The mechanisms of cytotoxicity and chemosensitization by misonidazole and other nitroimidazoles.

This paper attempts to review and interpret the various aspects of the interaction of the electron-affinic drug misonidazole (MISO) with cells in vitro and tumors in vivo. Specifically three topics are covered: (1) The preferential toxicity of MISO to hypoxic cells; (2) The sensitization of cells in vitro in chemotherapeutic agents by hypoxic pretreatment with MISO (the "preincubation effect"); (3) The chemosensitization of tumors in vivo by MISO. It is concluded that hypoxic cell cytotoxicity is not a result of the binding of nitroreduction products to the cellular target molecule (or molecules), but is a result of abstraction of H atoms by neutral radicals produced during nitroreduction.
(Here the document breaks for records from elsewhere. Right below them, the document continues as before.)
Definition specs : list spec :=
  [
    rule_spec "SQLI-001" "UNION SELECT" "sqli" "Detects common SQL UNION-based injection syntax."
      "(?i)\bunion(?:\s+all)?\s+select\b" 5 (lits ["path"; "query"; "body"]);
    rule_spec "SQLI-002" "Boolean tautology" "sqli" "Detects SQL boolean expressions commonly used to bypass authentication."
      ("(?i)(?:'|\" ++ [dquote] ++ "|`)?\s*(?:or|and)\s+(?:\d+|'[^']*')\s*=\s*(?:\d+|'[^']*')") 5 (lits ["query"; "body"]);
    rule_spec "SQLI-003" "Time-based SQLi" "sqli" "Detects database delay functions used for blind SQL injection."
      "(?i)\b(?:sleep|benchmark|pg_sleep)\s*\(|\bwaitfor\s+delay\b" 5 (lits ["query"; "body"]);
    rule_spec "SQLI-004" "SQL metadata access" "sqli" "Detects access to common database metadata tables."
      "(?i)\b(?:information_schema|pg_catalog|sqlite_master|sysobjects|syscolumns)\b" 4 (lits ["query"; "body"]);
    rule_spec "SQLI-005" "Stacked SQL statement" "sqli" "Detects statement separators followed by destructive or administrative SQL commands."
      "(?i);\s*(?:select|insert|update|delete|drop|alter|create|truncate|exec(?:ute)?)\b" 5 (lits ["query"; "body"]);
    rule_spec "SQLI-006" "SQL comment bypass" "sqli" "Detects SQL comment syntax commonly used to terminate or obfuscate injected clauses."
      "(?i)(?:--(?:\s|$)|/\*![0-9]*|/\*[^*]{0,200}\*/|#[^\r\n]{0,200})" 3 (lits ["query"; "body"]);
    rule_spec "SQLI-007" "SQL file operations" "sqli" "Detects database file read/write primitives."
      "(?i)\b(?:load_file|into\s+outfile|into\s+dumpfile|xp_cmdshell)\b" 5 (lits ["query"; "body"]);
    rule_spec "XSS-001" "Script tag" "xss" "Detects injected script elements."
      "(?i)<\s*/?\s*script\b" 5 (lits ["path"; "query"; "body"]);
    rule_spec "XSS-002" "Event handler" "xss" "Detects inline browser event handlers often used for XSS."
      "(?i)\bon(?:error|load|click|mouseover|focus|animationstart|pointerover|toggle)\s*=" 4 (lits ["query"; "body"]);
    rule_spec "XSS-003" "JavaScript URI" "xss" "Detects javascript: and vbscript: URI payloads."
      "(?i)(?:javascript|vbscript)\s*:" 5 (lits ["path"; "query"; "body"; "headers"]);
    rule_spec "XSS-004" "Dangerous HTML element" "xss" "Detects iframe, object, embed, svg, and math elements frequently used in XSS payloads."
      "(?i)<\s*(?:iframe|object|embed|svg|math|meta|base)\b" 4 (lits ["query"; "body"]);
    rule_spec "XSS-005" "Data URI script" "xss" "Detects executable HTML or SVG data URIs."
      "(?i)data\s*:\s*(?:text/html|image/svg\+xml)[^,]{0,200}," 5 (lits ["query"; "body"; "headers"]);
    rule_spec "PATH-001" "Path traversal" "path_traversal" "Detects plain or encoded parent-directory traversal."
      "(?i)(?:\.\.[/\\]|%2e%2e(?:%2f|%5c|[/\\])|%252e%252e)" 5 (lits ["path"; "query"; "body"]);
    rule_spec "PATH-002" "Sensitive file probe" "recon" "Detects requests for commonly exposed secrets and system files."
      "(?i)(?:^|[/\\])(?:\.env|\.git(?:[/\\]|$)|wp-config\.php|etc[/\\]passwd|etc[/\\]shadow|id_rsa|web\.config|application\.properties)(?:$|[/\\?])" 5 (lits ["path"; "query"]);
    rule_spec "PATH-003" "Windows device path" "path_traversal" "Detects Windows device and UNC paths."
      "(?i)(?:\\\\\.\\|\\\\\?\\|\\\\[^\\/]+\\[^\\/]+|\b(?:con|prn|aux|nul|com[1-9]|lpt[1-9])\b)" 4 (lits ["path"; "query"; "body"]);
    rule_spec "CMD-001" "Command separator" "command_injection" "Detects shell separators followed by common operating-system commands."
      "(?i)(?:;|\|\||&&|\|)\s*(?:cat|ls|id|whoami|curl|wget|bash|sh|powershell|cmd|nc|netcat|python|perl|ruby)\b" 5 (lits ["query"; "body"]);
    rule_spec "CMD-002" "Command substitution" "command_injection" "Detects shell command substitution syntax."
      "(?s)(?:\$\([^)]{1,300}\)|`[^`]{1,300}`)" 5 (lits ["query"; "body"]);
    rule_spec "CMD-003" "Environment variable expansion" "command_injection" "Detects suspicious shell and Windows environment variable expansion."
      "(?i)(?:\$\{(?:IFS|PATH|HOME|SHELL)[^}]*\}|%(?:COMSPEC|PATH|TEMP|WINDIR)%)" 4 (lits ["query"; "body"]);
    rule_spec "SSRF-001" "Cloud metadata endpoint" "ssrf" "Detects access attempts to common cloud instance metadata services."
      "(?i)(?:169\.254\.169\.254|metadata\.google\.internal|100\.100\.100\.200)(?::\d+)?" 5 (lits ["query"; "body"]);
    rule_spec "SSRF-002" "Local network target" "ssrf" "Detects URL parameters targeting loopback, unspecified, or private network services."
      "(?i)(?:https?|ftp|gopher|file)://(?:localhost|127(?:\.\d{1,3}){3}|0\.0\.0\.0|\[?::1\]?|10(?:\.\d{1,3}){3}|192\.168(?:\.\d{1,3}){2}|172\.(?:1[6-9]|2\d|3[01])(?:\.\d{1,3}){2})" 4 (lits ["query"; "body"]);
    rule_spec "XXE-001" "XML external entity" "xxe" "Detects XML external entity and external DTD declarations."
      "(?is)<!DOCTYPE[^>]{0,500}(?:SYSTEM|PUBLIC)|<!ENTITY[^>]{0,500}(?:SYSTEM|PUBLIC)" 5 (lits ["body"]);
    rule_spec "NOSQL-001" "NoSQL operator injection" "nosqli" "Detects common MongoDB-style query operators."
      "(?i)(?:\$where|\$ne|\$gt|\$gte|\$lt|\$lte|\$regex|\$nin)\s*(?:\]|\}|:|=)" 4 (lits ["query"; "body"]);
    rule_spec "LDAP-001" "LDAP filter injection" "ldap_injection" "Detects suspicious LDAP filter operators and wildcard constructs."
      "(?i)(?:\(\|\(|\(&\(|\)\(\||\*\)\(|\x00)" 4 (lits ["query"; "body"]);
    rule_spec "CRLF-001" "CRLF injection" "protocol" "Detects encoded or literal CRLF sequences in request targets."
      "(?i)(?:%0d%0a|%0a|%0d|\r\n)" 4 (lits ["path"; "query"]);
    rule_spec "PROTO-001" "Template expression" "template_injection" "Detects common server-side template expression delimiters."
      "(?:\{\{[^{}]{0,200}\}\}|\$\{[^{}]{0,200}\}|<%[^%]{0,200}%>)" 4 (lits ["query"; "body"]);
    rule_spec "PROTO-002" "JNDI lookup" "rce" "Detects Log4Shell-style JNDI lookup expressions."
      "(?i)\$\{\s*jndi\s*:\s*(?:ldap|ldaps|rmi|dns|iiop|http)\s*:" 5 (lits ["path"; "query"; "body"; "headers"]);
    rule_spec "PROTO-003" "PHP wrapper" "rce" "Detects PHP stream wrappers frequently used for local/remote file inclusion."
      "(?i)\b(?:php|data|expect|zip|phar|glob|input)://" 5 (lits ["path"; "query"; "body"]);
    rule_spec "PROTO-004" "Null byte" "protocol" "Detects encoded or literal null bytes used to confuse path and parser handling."
      "(?i)(?:%00|\x00)" 4 (lits ["path"; "query"; "body"]);
    rule_spec "SCAN-001" "Security scanner user agent" "recon" "Detects common automated vulnerability scanner identifiers."
      "(?i)\b(?:sqlmap|nikto|acunetix|nessus|nmap|masscan|dirbuster|gobuster|ffuf|wpscan|zgrab)\b" 3 (lits ["headers"]);
    rule_spec "SCAN-002" "Exploit framework marker" "recon" "Detects common exploit framework and payload generator markers."
      "(?i)\b(?:metasploit|meterpreter|commix|nuclei|burp(?:suite)?|owasp\s*zap)\b" 3 (lits ["headers"; "query"; "body"]);
    rule_spec "REDIR-001" "Protocol-relative redirect" "open_redirect" "Detects redirect-like parameters containing protocol-relative external targets."
      "(?i)(?:^|[?&])(?:url|uri|redirect|return|next|continue|dest(?:ination)?)=\s*(?:%2f%2f|//)" 3 (lits ["query"]);
    rule_spec "COOKIE-001" "Cookie injection" "protocol" "Detects control characters or response-splitting syntax in cookie values."
      "(?i)(?:%0d|%0a|\r|\n|;\s*(?:httponly|secure|samesite)\s*=)" 4 (lits ["cookies"])
  ].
However, binding does occur, and this depletes intracellular glutathione which is capable both of inactivating these toxic radicals and repairing the target lesions. The preincubation effect--at least for bifunctional alkylating agents--is postulated to be a result of a combination of depletion of intracellular glutathione (which can "intercept" the alkylating agent), and increase in DNA interstrand cross-links. Finally, it is concluded that chemosensitization of tumors in vivo is a combination of the in vitro preincubation effect for the hypoxic cells, and an inhibition of repair of the chemotherapeutic agent damage to aerated, plateau-phase-like cells in the tumor. The former required nitroreduction, the latter does not.